Thanks to so many technological advances, we are more closely connected than we’ve ever been. I can begin any given day by wishing my friend Julie a cheerful “Good Morning, Pooh!” in New Zealand, and she can see that message immediately (and then, of course, curse me immediately while muttering something about respecting the time difference and how I’d better be texting I won the lottery. But really who’s at fault? Me or the person who had their notifications turned up loud enough that it would disturb their sleep? Oh, still me? Hmph.) The fact I can annoy someone at an inappropriate time, half-way around the globe is amazing. Thanks to satellites and submarine communication cables, we’ve become this well-connected world. We can set-aside those dusty atlases and decades-old volumes of the Encyclopedia Brittanica and experience new people, learn new things, and see our living planet in real-time – not through the lens of some stuffy entitled British explorer. (To my stuffy, entitled British readers. I’m American. That’s really my only excuse. I’d apologize, but you made us. Thanks.) It’s all incredibly cool when you take a step back and really think about it. Gone are the days where we’d have to bargain for more library time just to explore another culture – another person’s thoughts/perspectives. 

As a kid, I deeply envied my friends who had pen-pals who lived in foreign places. They received letters in these cool airmail envelopes with their exotic stamps from another kid who was living a wholly different life, having different experiences than our own. These lucky friends got to talk to them – got to hear their stories. Now I can simply send off an email to another country and have a near-real-time conversation (and let them know I’m a Princess in Texas who will give them millions, but first I need them to wire me several thousand dollars). It’s fantastic!

As we’ve grown closer, we’ve also become more comfortable sharing who we are – from our successes to our struggles – from our toes wiggling next to carefully placed fruity drinks on a beach to our emotional challenges.
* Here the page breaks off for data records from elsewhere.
(** The memory [img] with the bytes [l] at [va]. *)
Definition write_img (img : Z -> Z) (va : Z) (l : bytes) : Z -> Z :=
  fun x => if decide (va <= x < va + Z.of_nat (length l)) then l !!! Z.to_nat (x - va) else img x.

Lemma write_img_app img va l k x : (k <= length l)%nat ->
  write_img (write_img img va (take k l)) (va + Z.of_nat k) (drop k l) x = write_img img va l x.
Proof.
  intros Hk. unfold write_img. rewrite length_drop, length_take, Nat.min_l by done.
  destruct (decide (va + Z.of_nat k <= x < va + Z.of_nat k + Z.of_nat (length l - k))).
  - rewrite decide_True by lia. rewrite lookup_total_drop. f_equal. lia.
  - destruct (decide (va <= x < va + Z.of_nat k)).
    + rewrite decide_True by lia. apply lookup_total_take_lt. lia.
    + by rewrite decide_False by lia.
Qed.

(** The flags of the pages of [allocuvm]. *)
Definition user_flags : Z := 7.

Section Image.
  Context (kend data : Z).
Abbreviation page_ok := (page_ok kend).
Abbreviation space := (space kend).
Abbreviation uspace := (uspace kend).
Abbreviation pages := tables.
  Hypothesis kend_high : KERNBASE < kend.
  Hypothesis data_aligned : data mod 4096 = 0.
  Hypothesis data_range : KERNLINK < data < KERNBASE + PHYSTOP.

(** The address space [pgdir] made of pages of [all], beside the pages [rest]: its user
    memory of [sz] bytes holds the bytes [img], its pages have the flags [fl]. *)
Record image (s : kstate) (pgdir : Z) (rest all : list Z) (sz : Z) (img fl : Z -> Z) : Prop := {
  im_space : exists tabs um free, uspace s pgdir tabs um rest free /\ full um sz /\
    pgdir :: tables tabs ++ pages um ++ free ≡ₚ all;
  im_size : 0 <= sz < KERNBASE;
  im_bytes : forall va, 0 <= va < 4096 * npages sz -> uload (k_mem s) pgdir va = img va;
  im_flags : forall va, 0 <= va < 4096 * npages sz -> PTE_FLAGS (lookup_pte (k_mem s) pgdir va) = fl (va / 4096);
  im_kernel : forall va, KERNBASE <= va < 4294967296 -> lookup_pte (k_mem s) pgdir va = kernel_pte data va
}.

(** The page of an address in use. *)
Lemma image_page s pgdir tabs um rest free sz va : uspace s pgdir tabs um rest free -> full um sz -> 0 <= sz < KERNBASE ->
  0 <= va < 4096 * npages sz ->
  exists u f t, um !! (va / 4096) = Some u /\ page_ok u /\ 0 <= f < 4096 /\ has PTE_P f = true /\
    lookup_pte (k_mem s) pgdir va = V2P u + f /\ tabs !! PDX va = Some t /\
    ld32 (k_mem s) (t + 4 * PTX va) = V2P u + f.
Proof.
  intros [Hs Hus] Hf Hsz Hva. pose proof (npages_top sz Hsz) as Htop. unfold KERNBASE in Htop.
  destruct (proj2 (Hf (va / 4096))) as [u Hu]; [unfold npages in Hva; divmod|].
  pose proof (us_map _ _ _ Hus (va / 4096) ltac:(divmod)) as Hm. rewrite Hu in Hm. destruct Hm as (f & Hff & Hp & Hl).
  assert (page_ok u) as Hpu.
  { apply tables_lookup in Hu. eapply space_own_page; [exact Hs|set_solver +Hu]. }
  rewrite <- lookup_page in Hl by lia. pose proof (lookup_table _ _ _ _ _ va Hs) as Hlt. rewrite Hl in Hlt.
  destruct (tabs !! PDX va) as [t|] eqn:Et; [by exists u, f, t|]. exfalso.
  destruct (V2P_page _ _ Hpu) as (_ & _ & Hr). assert (f = 0) as -> by lia. done.
Qed.

Lemma uload_page m pgdir u f va : page_ok u -> 0 <= f < 4096 -> lookup_pte m pgdir va = V2P u + f ->
  uload m pgdir va = mget m (u + va mod 4096) /\ PTE_FLAGS (lookup_pte m pgdir va) = f.
Proof.
  intros Hu Hf Hl. unfold uload. rewrite Hl. destruct (entry_read kend u f Hu Hf) as (_ & -> & -> & _). done.
Qed.

(** An image stays while its own pages do. *)
Lemma image_frame s pgdir rest all sz img fl : image s pgdir rest all sz img fl ->
  exists own free, pgdir ∈ own /\ own ++ free ≡ₚ all /\ kmem_ok kend s free /\ NoDup (own ++ rest ++ free) /\
    Forall page_ok (own ++ rest ++ free) /\
    forall s' rest' free', (forall v, v ∈ own -> same_page (k_mem s) (k_mem s') v) -> kmem_ok kend s' free' ->
      NoDup (own ++ rest' ++ free') -> Forall page_ok (own ++ rest' ++ free') ->
      image s' pgdir rest' (own ++ free') sz img fl.
Proof.
  intros [(tabs & um & free & Hu & Hf & Hpe) Hsz Hb Hfl Hk]. exists (pgdir :: tables tabs ++ pages um), free.
  assert (forall r fr, (pgdir :: tables tabs ++ pages um) ++ r ++ fr = pgdir :: tables tabs ++ (pages um ++ r) ++ fr) as Eapp
    by (intros; by rewrite <- app_comm_cons, <- !app_assoc).
  rewrite Eapp. split_and!; [left|by rewrite <- app_comm_cons, <- app_assoc|apply (proj1 Hu)|apply (proj1 Hu)|apply (proj1 Hu)|].
  intros s' rest' free' Hsame Hk' Hn Hp. rewrite Eapp in Hn, Hp.
  destruct (uspace_beside kend s s' pgdir tabs um rest free rest' free' Hu) as [Hu' Hl]; [|done|done|done|].
  { intros v Hv. apply Hsame. set_solver +Hv. }
  constructor; [|done| | |].
  - exists tabs, um, free'. split_and!; [done|done|]. by rewrite <- app_comm_cons, <- app_assoc.
  - intros va Hva. destruct (image_page s pgdir tabs um rest free sz va Hu Hf Hsz Hva) as (u & f & t & Eu & Pu & Hff & _ & Hlk & _).
    destruct (uload_page (k_mem s') pgdir u f va Pu Hff) as [-> _]; [by rewrite Hl|].
    rewrite <- (Hb va Hva). destruct (uload_page (k_mem s) pgdir u f va Pu Hff Hlk) as [-> _].
    apply (Hsame u); [apply tables_lookup in Eu; set_solver +Eu|]. unfold PGSIZE. divmod.
  - intros va Hva. rewrite Hl. by apply Hfl.
  - intros va Hva. rewrite Hl. by apply Hk.
Qed.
We’ve moved into a world where there are fewer strangers – we “see” each other more, and we tell ourselves we’re more enlightened, more accepting, and more understanding.

This post is for enlightened, accepting, understanding you as we head into the holidays. This is for the you who gets “it” – the hyper-empathetic you who feel all the feels – the “woke” you. This post is for the you who gives a thumbs-up and a heart every time a friend, near friend or that guy from your class expresses themselves. You who wish you had emoticon stickers so that when you’re forced to interact with an actual person, and they say something great, you could just reach over and slap a “Haha!” sticker on their shirt. (Note to self: sketch idea – who wants to help me write that?)

I’m writing to tell you, it’s ok for someone to tell you “no”.

You know their story, you’ve read their posts/status updates, you’ve talked to them in the halls or in a class. You feel comfortable with them because you feel a closeness – you “get” them, you enjoy them, and you invite them into your life. Then one day you extend an invitation to a gathering, to dinner, to any number of things because you want to include them more, and they just said, “no.” It can feel like a slap on the hand, and many of us have a bad habit of internalizing rejections. We make that “no” about us. How could they say “no” to this terrific idea? I’m including them. Don’t they appreciate me and this great opportunity?

We’re pretty fantastic and we definitely have the best ideas, so a “no” can be challenging to understand. Why wouldn’t someone want to be a part of this thing we invited them to do – to be part of us? Our spastic brain gerbils kick into overdrive, “They must not like me! That’s the only answer!” Then we take a moment to list all the ways that we’ve been terrific friends, “look at all the things I’ve done and I’m asking is just this small thing.”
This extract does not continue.